*** Opening of Supplied entries ***

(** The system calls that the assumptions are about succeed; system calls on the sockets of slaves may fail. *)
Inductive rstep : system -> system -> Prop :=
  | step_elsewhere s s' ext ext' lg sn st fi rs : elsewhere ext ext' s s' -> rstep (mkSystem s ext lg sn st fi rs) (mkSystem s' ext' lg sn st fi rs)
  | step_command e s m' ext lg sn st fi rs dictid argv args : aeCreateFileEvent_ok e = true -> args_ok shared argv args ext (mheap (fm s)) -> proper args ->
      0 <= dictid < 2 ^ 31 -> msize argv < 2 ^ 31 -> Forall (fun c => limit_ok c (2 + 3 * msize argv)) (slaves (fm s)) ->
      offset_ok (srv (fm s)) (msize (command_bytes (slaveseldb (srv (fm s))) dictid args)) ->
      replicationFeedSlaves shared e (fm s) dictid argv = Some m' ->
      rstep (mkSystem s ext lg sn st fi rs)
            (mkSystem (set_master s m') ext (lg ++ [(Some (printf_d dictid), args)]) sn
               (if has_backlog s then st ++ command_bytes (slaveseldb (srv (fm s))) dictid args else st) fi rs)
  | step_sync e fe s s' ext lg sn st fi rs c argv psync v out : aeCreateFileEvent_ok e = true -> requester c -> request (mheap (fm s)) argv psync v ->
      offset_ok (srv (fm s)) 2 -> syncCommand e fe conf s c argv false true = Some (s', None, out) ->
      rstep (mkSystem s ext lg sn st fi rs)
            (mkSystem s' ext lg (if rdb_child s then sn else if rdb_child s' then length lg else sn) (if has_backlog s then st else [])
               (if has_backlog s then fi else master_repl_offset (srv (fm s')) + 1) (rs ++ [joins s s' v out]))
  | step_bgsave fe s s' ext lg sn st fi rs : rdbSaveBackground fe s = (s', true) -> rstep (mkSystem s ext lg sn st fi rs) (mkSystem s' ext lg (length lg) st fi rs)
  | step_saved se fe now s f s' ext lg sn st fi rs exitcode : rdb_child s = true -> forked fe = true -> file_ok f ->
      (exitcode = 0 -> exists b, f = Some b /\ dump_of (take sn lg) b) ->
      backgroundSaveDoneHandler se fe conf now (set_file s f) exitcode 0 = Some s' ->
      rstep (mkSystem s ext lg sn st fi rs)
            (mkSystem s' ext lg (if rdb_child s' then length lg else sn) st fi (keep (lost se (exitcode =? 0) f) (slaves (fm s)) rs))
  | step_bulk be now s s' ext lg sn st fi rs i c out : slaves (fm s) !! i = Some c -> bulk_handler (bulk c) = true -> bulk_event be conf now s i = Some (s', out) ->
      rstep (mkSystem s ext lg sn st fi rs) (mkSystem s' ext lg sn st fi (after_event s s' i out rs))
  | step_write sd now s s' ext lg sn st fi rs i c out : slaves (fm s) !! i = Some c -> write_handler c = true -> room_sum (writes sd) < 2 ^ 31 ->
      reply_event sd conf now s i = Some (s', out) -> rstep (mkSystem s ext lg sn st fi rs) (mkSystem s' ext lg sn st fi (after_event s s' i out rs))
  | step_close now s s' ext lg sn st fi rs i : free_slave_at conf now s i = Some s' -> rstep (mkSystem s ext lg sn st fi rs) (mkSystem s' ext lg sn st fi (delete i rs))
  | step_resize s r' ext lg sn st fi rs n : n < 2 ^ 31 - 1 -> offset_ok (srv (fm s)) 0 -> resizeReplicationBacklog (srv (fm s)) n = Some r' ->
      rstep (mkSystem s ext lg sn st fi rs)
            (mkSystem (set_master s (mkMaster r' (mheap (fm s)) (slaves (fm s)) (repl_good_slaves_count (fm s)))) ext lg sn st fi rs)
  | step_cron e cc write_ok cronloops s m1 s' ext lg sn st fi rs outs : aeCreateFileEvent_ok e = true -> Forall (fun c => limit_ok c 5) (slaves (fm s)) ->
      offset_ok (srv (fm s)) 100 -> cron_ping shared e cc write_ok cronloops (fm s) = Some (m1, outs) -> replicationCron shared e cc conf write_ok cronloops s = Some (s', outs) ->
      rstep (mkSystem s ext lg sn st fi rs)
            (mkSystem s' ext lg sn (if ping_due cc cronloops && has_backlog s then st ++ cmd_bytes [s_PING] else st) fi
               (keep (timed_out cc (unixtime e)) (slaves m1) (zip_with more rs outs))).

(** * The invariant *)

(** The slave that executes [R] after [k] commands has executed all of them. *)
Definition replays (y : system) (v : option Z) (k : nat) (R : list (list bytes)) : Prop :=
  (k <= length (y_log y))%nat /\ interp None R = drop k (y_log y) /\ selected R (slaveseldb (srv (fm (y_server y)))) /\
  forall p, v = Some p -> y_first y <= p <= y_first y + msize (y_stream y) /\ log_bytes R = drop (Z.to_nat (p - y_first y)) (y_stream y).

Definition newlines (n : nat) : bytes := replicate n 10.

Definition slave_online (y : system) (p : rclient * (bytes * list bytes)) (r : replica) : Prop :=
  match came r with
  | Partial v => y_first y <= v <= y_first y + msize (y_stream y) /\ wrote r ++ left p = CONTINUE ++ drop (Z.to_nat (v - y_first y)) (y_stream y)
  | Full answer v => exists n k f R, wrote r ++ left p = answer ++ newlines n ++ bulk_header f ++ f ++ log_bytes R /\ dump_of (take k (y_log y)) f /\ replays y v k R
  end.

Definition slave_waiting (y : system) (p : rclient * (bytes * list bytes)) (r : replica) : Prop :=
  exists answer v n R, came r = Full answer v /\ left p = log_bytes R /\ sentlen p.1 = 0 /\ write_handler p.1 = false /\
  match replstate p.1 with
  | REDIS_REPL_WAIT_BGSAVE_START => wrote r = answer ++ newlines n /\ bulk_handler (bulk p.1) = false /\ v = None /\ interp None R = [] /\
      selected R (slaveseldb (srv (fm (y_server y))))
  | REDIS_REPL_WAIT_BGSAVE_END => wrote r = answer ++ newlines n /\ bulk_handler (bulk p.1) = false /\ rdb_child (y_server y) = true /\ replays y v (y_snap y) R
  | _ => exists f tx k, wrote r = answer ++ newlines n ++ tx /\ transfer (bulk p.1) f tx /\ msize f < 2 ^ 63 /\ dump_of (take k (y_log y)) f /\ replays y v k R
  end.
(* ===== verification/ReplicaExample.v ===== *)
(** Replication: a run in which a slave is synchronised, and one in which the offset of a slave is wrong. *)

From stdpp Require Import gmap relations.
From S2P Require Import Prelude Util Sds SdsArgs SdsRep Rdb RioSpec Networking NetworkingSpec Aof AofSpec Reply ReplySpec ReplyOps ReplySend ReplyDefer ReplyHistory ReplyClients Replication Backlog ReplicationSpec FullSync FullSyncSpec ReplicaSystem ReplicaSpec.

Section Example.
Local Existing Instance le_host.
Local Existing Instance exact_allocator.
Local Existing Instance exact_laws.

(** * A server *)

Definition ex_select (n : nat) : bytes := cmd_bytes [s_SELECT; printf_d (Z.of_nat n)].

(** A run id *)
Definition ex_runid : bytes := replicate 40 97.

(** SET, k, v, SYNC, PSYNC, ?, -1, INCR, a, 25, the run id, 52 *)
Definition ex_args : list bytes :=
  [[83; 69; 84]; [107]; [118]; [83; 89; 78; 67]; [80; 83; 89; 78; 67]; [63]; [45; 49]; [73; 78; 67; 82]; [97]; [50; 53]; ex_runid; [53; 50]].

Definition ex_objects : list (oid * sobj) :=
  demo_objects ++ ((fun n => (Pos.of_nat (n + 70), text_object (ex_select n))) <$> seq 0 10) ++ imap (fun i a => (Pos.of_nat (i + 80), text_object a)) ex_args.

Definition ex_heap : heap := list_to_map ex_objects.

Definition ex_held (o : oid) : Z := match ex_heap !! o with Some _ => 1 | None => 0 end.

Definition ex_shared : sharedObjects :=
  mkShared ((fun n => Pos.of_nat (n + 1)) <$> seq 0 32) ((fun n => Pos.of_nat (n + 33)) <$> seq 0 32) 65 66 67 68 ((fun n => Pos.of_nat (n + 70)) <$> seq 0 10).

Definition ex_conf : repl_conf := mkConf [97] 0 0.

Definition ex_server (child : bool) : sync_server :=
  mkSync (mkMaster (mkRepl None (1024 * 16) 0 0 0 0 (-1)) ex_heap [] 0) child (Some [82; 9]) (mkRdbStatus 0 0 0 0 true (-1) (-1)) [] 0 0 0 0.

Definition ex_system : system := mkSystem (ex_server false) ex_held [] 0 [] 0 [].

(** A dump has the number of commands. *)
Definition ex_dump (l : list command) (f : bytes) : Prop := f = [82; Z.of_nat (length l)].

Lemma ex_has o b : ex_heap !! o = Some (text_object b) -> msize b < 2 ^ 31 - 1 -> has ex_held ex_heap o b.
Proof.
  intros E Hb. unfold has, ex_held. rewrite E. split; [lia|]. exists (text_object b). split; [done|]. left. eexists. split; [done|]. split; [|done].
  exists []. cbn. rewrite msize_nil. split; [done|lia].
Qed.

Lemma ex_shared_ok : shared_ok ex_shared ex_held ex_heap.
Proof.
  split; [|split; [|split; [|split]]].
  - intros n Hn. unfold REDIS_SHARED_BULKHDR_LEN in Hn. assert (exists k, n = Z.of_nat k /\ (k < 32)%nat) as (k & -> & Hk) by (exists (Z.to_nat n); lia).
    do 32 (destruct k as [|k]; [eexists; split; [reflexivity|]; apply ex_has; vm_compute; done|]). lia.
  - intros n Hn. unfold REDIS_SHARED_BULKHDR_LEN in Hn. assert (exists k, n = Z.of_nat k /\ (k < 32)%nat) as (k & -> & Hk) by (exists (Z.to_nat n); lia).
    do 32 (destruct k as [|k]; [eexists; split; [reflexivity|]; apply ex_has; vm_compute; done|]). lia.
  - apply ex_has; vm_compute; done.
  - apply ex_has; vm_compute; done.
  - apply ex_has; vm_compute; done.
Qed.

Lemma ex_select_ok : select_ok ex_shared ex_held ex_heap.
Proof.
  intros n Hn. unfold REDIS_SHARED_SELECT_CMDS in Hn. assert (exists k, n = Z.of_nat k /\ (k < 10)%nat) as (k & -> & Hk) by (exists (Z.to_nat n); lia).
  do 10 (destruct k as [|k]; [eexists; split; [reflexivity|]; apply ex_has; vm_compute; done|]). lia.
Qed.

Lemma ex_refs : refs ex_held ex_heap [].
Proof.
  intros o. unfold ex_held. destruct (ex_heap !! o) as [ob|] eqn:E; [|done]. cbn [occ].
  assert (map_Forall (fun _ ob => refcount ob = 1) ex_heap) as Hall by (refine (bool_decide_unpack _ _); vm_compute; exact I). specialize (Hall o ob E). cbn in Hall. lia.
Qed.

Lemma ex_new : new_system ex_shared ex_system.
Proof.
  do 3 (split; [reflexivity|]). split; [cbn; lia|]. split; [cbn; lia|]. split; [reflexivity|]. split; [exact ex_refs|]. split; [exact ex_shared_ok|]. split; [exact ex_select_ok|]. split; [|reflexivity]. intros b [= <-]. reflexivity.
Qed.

*** Close of Supplied entries ***
*** Opening of Supplied entries ***

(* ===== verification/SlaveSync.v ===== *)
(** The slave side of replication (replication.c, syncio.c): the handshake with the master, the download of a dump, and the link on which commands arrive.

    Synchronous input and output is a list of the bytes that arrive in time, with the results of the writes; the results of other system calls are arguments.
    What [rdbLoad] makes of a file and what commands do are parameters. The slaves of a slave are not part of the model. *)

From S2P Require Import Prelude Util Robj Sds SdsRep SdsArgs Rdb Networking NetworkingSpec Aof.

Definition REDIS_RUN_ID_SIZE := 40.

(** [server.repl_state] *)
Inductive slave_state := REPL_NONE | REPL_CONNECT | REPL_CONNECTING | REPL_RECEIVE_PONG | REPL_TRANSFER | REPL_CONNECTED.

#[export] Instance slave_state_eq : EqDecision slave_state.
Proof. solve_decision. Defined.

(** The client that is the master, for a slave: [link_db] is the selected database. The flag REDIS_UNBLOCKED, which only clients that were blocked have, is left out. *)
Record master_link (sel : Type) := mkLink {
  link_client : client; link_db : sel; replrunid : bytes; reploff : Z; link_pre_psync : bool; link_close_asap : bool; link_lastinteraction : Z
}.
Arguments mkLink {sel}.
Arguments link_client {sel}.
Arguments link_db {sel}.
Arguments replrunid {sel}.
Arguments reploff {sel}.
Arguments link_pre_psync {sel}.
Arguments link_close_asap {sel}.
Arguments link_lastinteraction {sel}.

*** Close of Supplied entries ***

**Exercise:** Please transcribe exactly the lines above from the line that has "(** The system" up to and including the line that has "(if has_backlog s then fi"; no other line belongs in the answer.

**Response to the task:**
(** The system calls that the assumptions are about succeed; system calls on the sockets of slaves may fail. *)
Inductive rstep : system -> system -> Prop :=
  | step_elsewhere s s' ext ext' lg sn st fi rs : elsewhere ext ext' s s' -> rstep (mkSystem s ext lg sn st fi rs) (mkSystem s' ext' lg sn st fi rs)
  | step_command e s m' ext lg sn st fi rs dictid argv args : aeCreateFileEvent_ok e = true -> args_ok shared argv args ext (mheap (fm s)) -> proper args ->
      0 <= dictid < 2 ^ 31 -> msize argv < 2 ^ 31 -> Forall (fun c => limit_ok c (2 + 3 * msize argv)) (slaves (fm s)) ->
      offset_ok (srv (fm s)) (msize (command_bytes (slaveseldb (srv (fm s))) dictid args)) ->
      replicationFeedSlaves shared e (fm s) dictid argv = Some m' ->
      rstep (mkSystem s ext lg sn st fi rs)
            (mkSystem (set_master s m') ext (lg ++ [(Some (printf_d dictid), args)]) sn
               (if has_backlog s then st ++ command_bytes (slaveseldb (srv (fm s))) dictid args else st) fi rs)
  | step_sync e fe s s' ext lg sn st fi rs c argv psync v out : aeCreateFileEvent_ok e = true -> requester c -> request (mheap (fm s)) argv psync v ->
      offset_ok (srv (fm s)) 2 -> syncCommand e fe conf s c argv false true = Some (s', None, out) ->
      rstep (mkSystem s ext lg sn st fi rs)
            (mkSystem s' ext lg (if rdb_child s then sn else if rdb_child s' then length lg else sn) (if has_backlog s then st else [])
               (if has_backlog s then fi else master_repl_offset (srv (fm s')) + 1) (rs ++ [joins s s' v out]))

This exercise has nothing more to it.